Scan the entries that follow for the word "opened", then report every line in which it appears.

(SOURCE DATA Opens)

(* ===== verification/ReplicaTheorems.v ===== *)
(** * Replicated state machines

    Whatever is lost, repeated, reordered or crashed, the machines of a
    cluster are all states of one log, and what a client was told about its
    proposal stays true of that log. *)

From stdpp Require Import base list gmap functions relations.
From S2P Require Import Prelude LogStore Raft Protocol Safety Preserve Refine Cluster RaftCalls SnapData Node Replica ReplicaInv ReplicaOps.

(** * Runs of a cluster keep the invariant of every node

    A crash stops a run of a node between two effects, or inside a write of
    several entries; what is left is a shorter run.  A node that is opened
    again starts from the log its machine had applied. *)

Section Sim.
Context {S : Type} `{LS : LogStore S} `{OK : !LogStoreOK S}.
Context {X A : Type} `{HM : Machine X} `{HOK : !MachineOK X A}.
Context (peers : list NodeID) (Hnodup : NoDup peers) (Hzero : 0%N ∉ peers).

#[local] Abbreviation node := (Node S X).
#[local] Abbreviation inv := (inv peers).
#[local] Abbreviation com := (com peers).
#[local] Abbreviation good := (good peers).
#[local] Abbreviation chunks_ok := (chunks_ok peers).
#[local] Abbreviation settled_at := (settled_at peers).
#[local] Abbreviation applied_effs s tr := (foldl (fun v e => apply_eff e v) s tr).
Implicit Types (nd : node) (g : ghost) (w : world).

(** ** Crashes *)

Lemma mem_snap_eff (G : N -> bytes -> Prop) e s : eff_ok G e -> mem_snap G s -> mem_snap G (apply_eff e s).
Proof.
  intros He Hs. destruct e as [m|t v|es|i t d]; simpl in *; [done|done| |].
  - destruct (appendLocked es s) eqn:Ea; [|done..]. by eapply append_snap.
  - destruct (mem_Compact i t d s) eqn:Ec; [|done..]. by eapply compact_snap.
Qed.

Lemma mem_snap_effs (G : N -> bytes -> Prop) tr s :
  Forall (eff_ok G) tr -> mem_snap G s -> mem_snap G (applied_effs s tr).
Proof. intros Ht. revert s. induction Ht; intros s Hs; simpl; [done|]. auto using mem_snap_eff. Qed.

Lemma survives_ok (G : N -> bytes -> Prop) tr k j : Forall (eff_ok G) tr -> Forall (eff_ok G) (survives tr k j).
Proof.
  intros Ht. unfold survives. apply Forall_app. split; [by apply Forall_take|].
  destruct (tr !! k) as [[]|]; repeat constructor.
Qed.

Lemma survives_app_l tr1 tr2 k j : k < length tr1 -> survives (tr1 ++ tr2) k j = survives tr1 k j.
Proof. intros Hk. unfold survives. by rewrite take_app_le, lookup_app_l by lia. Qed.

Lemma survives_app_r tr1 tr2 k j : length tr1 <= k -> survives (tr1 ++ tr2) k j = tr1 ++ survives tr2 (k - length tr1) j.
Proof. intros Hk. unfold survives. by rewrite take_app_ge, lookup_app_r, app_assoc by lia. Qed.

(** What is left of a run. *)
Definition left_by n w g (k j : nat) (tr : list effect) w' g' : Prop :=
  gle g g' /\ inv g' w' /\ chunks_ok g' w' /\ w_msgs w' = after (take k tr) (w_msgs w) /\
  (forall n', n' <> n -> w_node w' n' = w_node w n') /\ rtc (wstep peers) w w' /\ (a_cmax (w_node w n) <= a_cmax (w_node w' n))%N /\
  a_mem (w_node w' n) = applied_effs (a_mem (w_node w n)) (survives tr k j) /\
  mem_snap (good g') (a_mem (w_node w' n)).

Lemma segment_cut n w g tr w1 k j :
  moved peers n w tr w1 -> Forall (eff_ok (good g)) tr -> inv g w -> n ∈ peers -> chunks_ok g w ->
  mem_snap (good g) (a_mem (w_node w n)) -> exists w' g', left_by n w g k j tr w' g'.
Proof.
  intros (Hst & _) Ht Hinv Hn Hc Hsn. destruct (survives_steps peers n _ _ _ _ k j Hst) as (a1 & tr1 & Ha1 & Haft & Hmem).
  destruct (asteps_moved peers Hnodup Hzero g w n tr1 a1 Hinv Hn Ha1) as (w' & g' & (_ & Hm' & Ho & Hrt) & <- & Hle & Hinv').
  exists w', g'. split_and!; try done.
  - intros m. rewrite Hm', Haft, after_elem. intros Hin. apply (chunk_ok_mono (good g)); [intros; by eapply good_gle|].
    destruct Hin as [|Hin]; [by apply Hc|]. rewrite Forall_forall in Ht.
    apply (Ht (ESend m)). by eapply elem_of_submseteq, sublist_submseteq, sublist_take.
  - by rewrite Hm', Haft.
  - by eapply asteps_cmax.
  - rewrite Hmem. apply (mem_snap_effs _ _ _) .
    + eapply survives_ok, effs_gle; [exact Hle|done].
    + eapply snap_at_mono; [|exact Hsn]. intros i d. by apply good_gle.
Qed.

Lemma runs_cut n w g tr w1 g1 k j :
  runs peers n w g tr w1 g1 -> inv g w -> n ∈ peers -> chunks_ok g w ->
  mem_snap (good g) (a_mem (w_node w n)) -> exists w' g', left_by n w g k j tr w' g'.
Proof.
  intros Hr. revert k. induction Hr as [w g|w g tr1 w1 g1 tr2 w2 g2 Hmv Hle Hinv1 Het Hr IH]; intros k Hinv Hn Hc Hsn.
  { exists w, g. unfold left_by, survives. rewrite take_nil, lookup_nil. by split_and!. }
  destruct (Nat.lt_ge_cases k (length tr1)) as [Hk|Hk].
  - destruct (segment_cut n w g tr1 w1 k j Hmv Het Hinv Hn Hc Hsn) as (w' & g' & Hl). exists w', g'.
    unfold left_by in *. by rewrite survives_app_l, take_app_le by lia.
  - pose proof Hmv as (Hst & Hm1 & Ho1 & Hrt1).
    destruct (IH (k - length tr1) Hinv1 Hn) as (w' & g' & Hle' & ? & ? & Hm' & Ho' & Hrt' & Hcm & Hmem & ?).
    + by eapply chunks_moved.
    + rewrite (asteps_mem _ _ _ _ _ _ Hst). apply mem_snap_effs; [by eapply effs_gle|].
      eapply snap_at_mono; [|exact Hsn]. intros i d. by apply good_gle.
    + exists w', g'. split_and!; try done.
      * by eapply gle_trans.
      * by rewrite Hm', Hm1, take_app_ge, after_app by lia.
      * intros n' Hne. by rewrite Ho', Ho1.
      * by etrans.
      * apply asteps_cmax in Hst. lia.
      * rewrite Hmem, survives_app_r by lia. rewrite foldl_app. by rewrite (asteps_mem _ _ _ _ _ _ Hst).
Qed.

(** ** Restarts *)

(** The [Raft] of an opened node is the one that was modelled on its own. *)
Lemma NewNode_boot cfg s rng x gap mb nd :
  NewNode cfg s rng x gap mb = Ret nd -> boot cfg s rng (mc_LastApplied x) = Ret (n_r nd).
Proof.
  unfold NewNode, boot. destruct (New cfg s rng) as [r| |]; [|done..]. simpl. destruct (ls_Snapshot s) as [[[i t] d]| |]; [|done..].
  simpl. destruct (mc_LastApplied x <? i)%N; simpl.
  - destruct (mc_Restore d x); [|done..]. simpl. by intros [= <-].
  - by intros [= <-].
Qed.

(SOURCE DATA Closes)
(SOURCE DATA Opens)

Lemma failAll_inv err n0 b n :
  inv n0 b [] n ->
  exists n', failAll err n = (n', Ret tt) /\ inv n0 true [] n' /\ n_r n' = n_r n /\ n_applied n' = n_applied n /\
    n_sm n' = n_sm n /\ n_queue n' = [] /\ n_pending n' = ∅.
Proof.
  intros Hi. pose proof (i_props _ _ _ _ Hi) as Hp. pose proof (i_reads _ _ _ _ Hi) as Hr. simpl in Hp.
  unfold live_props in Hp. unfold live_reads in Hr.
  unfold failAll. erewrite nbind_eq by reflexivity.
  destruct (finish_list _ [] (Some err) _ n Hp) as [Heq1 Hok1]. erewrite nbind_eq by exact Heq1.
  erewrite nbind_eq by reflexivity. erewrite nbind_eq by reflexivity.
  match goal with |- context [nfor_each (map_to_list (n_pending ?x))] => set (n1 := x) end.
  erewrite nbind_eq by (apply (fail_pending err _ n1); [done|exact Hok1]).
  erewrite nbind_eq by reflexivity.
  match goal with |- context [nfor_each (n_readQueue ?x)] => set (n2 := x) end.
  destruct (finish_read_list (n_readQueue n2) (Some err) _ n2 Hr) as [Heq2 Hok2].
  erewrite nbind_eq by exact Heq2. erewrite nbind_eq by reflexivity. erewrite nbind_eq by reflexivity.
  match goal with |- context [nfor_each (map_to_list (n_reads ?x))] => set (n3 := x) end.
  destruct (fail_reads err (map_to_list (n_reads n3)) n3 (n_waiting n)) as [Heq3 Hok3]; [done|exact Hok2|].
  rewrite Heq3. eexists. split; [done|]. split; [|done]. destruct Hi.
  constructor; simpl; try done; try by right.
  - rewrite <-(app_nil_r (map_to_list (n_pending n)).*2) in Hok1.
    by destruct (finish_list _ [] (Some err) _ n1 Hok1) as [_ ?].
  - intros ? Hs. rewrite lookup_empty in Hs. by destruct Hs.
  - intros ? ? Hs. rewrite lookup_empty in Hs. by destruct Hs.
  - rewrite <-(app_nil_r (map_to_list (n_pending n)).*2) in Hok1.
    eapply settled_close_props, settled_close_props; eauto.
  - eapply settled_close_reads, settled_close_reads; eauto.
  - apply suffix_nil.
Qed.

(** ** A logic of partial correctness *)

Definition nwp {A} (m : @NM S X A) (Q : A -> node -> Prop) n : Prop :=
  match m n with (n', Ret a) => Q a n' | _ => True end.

(SOURCE DATA Closes)

THE ANSWER:
    several entries; what is left is a shorter run.  A node that is opened
(** The [Raft] of an opened node is the one that was modelled on its own. *)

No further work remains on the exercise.